## WHAT TO DO
Check every line of the material below for the string "base", and return the ones that have it.

BEGIN DATA TO EXAMINE

Lemma evolves_below g g' j : evolves g g' -> below g j -> below g' j.
Proof. intros I H r. rewrite (ev_running _ _ I). apply H. Qed.

Lemma like_heap_ok g : like g0 g -> heap_ok g.
Proof. intros (E1 & E2 & E3). destruct Ho0. constructor; rewrite ?E1, ?E2, E3; done. Qed.

Definition mat_clear (n : nat) (mat : target -> nat -> gen -> option (gen * answer)) : Prop :=
  forall tg i g g' a, like g0 g -> i < length (g_heap g) -> length (idle g) <= n -> below g i ->
    mat tg i g = Some (g', a) -> no_cycle a.1.2.

Section Clear.
Context (n : nat) (mat : target -> nat -> gen -> option (gen * answer)).
Hypothesis Hmat : mat_ok n mat.
Hypothesis Hclear : mat_clear n mat.

Lemma no_cycle_nil : no_cycle [].
Proof. intros tr. apply not_elem_of_nil. Qed.

Lemma Instance_clear t name g g' a :
  like g0 g -> length (idle g) <= n -> (forall j, resolves g0 (inl (t, name)) j -> below g j) ->
  Instance_ mat t name g = Some (g', a) -> no_cycle a.1.2.
Proof.
  intros HL Hi Hb. pose proof (like_heap_ok g HL) as Ho. unfold Instance_.
  destruct (fl_binds (flow g) !! (t, name)); [intros [= _ <-]; apply no_cycle_nil|].
  assert (Hlazy : match g_lazy g !! (t, name) with
              | Some i => mat (TType t name (typeDemand t name)) i g
              | None => Some (g, (EmptyString, [], false)) end = Some (g', a) -> no_cycle a.1.2).
  { destruct (g_lazy g !! (t, name)) as [i|] eqn:EL; [|intros [= _ <-]; apply no_cycle_nil].
    apply Hclear; [done|by eapply ho_lazy|done|]. apply Hb, (like_resolves g0 g _ i HL). by left. }
  case_bool_decide as En; [|done]. destruct (fl_paths (flow g) !! t); [intros [= _ <-]; apply no_cycle_nil|].
  destruct (g_lazyByPath g !! t) as [i|] eqn:EP; [|done].
  destruct (mat (TType t name (pathDemand t)) i g) as [[g1 [[e ds] ok]]|] eqn:EM; [|done]. intros [= _ <-].
  change (no_cycle (e, ds, ok).1.2). eapply Hclear; [exact HL|by eapply ho_paths|done| |exact EM].
  apply Hb, (like_resolves g0 g _ i HL). by right.
Qed.

Lemma InstancePath_clear path g g' a :
  like g0 g -> length (idle g) <= n -> (forall j, resolves g0 (inr path) j -> below g j) ->
  InstancePath_ mat path g = Some (g', a) -> no_cycle a.1.2.
Proof.
  intros HL Hi Hb. pose proof (like_heap_ok g HL) as Ho. unfold InstancePath_.
  destruct (fl_paths (flow g) !! path); [intros [= _ <-]; apply no_cycle_nil|].
  destruct (g_lazyByPath g !! path) as [i|] eqn:EP; [|intros [= _ <-]; apply no_cycle_nil].
  apply Hclear; [done|by eapply ho_paths|done|]. by apply Hb, (like_resolves g0 g _ i HL).
Qed.

Lemma run_clear b g g' e ds :
  honest b -> like g0 g -> length (idle g) <= n ->
  (forall x j, asks b x -> resolves g0 x j -> below g j) ->
  run mat b g = Some (g', Some (e, ds)) -> no_cycle ds.
Proof.
  intros Hh. revert g g' e ds.
  assert (Hnext : forall g g1, evolves g g1 -> like g0 g -> length (idle g) <= n ->
            like g0 g1 /\ length (idle g1) <= n).
  { intros g g1 I HL Hi. split; [by eapply evolves_like|by rewrite (evolves_idle g)]. }
  assert (Hdown : forall (b b' : Build) g g1, evolves g g1 -> (forall x, asks b' x -> asks b x) ->
            (forall x j, asks b x -> resolves g0 x j -> below g j) ->
            forall x j, asks b' x -> resolves g0 x j -> below g1 j).
  { intros b1 b2 g g1 I Ha Hb x j Hx Hj. eapply evolves_below; [exact I|]. eauto. }
  induction Hh as [expr ds Hds| |t name k _ IH|path k _ IH|t name expr b _ IH|path expr b _ IH|base k _ IH|nd b _ IH
                  |key v ctor k _ IH|key b k _ IHb _ IH]; intros g g' e ds' HL Hi Hb; cbn [run].
  - by intros [= _ _ <-].
  - done.
  - destruct (Instance_total n mat Hmat t name g (like_heap_ok g HL) Hi) as (g1 & [[e1 ds1] ok] & E & I & _). rewrite E.
    destruct (Hnext _ _ I HL Hi) as [HL1 Hi1]. apply IH; try done.
    + apply (Instance_clear t name g g1 (e1, ds1, ok)); try done. intros j. apply Hb. constructor.
    + eapply Hdown; [exact I| |exact Hb]. intros x. by apply asks_Instance_k.
  - destruct (InstancePath_total n mat Hmat path g (like_heap_ok g HL) Hi) as (g1 & [[e1 ds1] ok] & E & I). rewrite E.
    destruct (Hnext _ _ I HL Hi) as [HL1 Hi1]. apply IH; try done.
    + apply (InstancePath_clear path g g1 (e1, ds1, ok)); try done. intros j. apply Hb. constructor.
    + eapply Hdown; [exact I| |exact Hb]. intros x. by apply asks_Path_k.
  - pose proof (Bind_evolves t name expr g) as I. destruct (Hnext _ _ I HL Hi) as [HL1 Hi1]. apply IH; try done.
    eapply Hdown; [exact I| |exact Hb]. intros x. by constructor.
  - pose proof (BindPath_evolves path expr g) as I. destruct (Hnext _ _ I HL Hi) as [HL1 Hi1]. apply IH; try done.
    eapply Hdown; [exact I| |exact Hb]. intros x. by constructor.
  - pose proof (Var_evolves base g) as I. destruct (Var base g) as [v g1]. cbn [snd] in I.
    destruct (Hnext _ _ I HL Hi) as [HL1 Hi1]. apply IH; try done.
    eapply Hdown; [exact I| |exact Hb]. intros x. by econstructor.
  - pose proof (EmitNode_evolves nd g) as I. destruct (Hnext _ _ I HL Hi) as [HL1 Hi1]. apply IH; try done.
    eapply Hdown; [exact I| |exact Hb]. intros x. by constructor.
  - pose proof (Singleton_evolves key v ctor g) as I. destruct (Singleton key v ctor g) as [w g1]. cbn [snd] in I.
    destruct (Hnext _ _ I HL Hi) as [HL1 Hi1]. apply IH; try done.
    eapply Hdown; [exact I| |exact Hb]. intros x. by econstructor.
  - destruct (fl_once (flow g) !! key) as [v|].
    + apply IH; [apply no_cycle_nil|done|done|]. eapply Hdown; [reflexivity| |exact Hb]. intros x. by apply asks_Once_k.
    + assert (Hbb : forall x j, asks b x -> resolves g0 x j -> below g j).
      { eapply Hdown; [reflexivity| |exact Hb]. intros x. by apply asks_Once. }
      destruct (run_total n mat Hmat b g (like_heap_ok g HL) Hi) as (g1 & r & E & I). rewrite E.
      destruct r as [[v ds1]|]; [|done]. set (g1' := set_flow _ g1).
      assert (I1 : evolves g g1') by (etransitivity; [exact I|by apply set_flow_evolves]).
      destruct (Hnext _ _ I1 HL Hi) as [HL1 Hi1]. apply IH; try done.
      * by apply (IHb g g1 v ds1).
      * eapply Hdown; [exact I1| |exact Hb]. intros x. by apply asks_Once_k.
Qed.
End Clear.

END DATA TO EXAMINE

## ANSWER SECTION
  induction Hh as [expr ds Hds| |t name k _ IH|path k _ IH|t name expr b _ IH|path expr b _ IH|base k _ IH|nd b _ IH
  - pose proof (Var_evolves base g) as I. destruct (Var base g) as [v g1]. cbn [snd] in I.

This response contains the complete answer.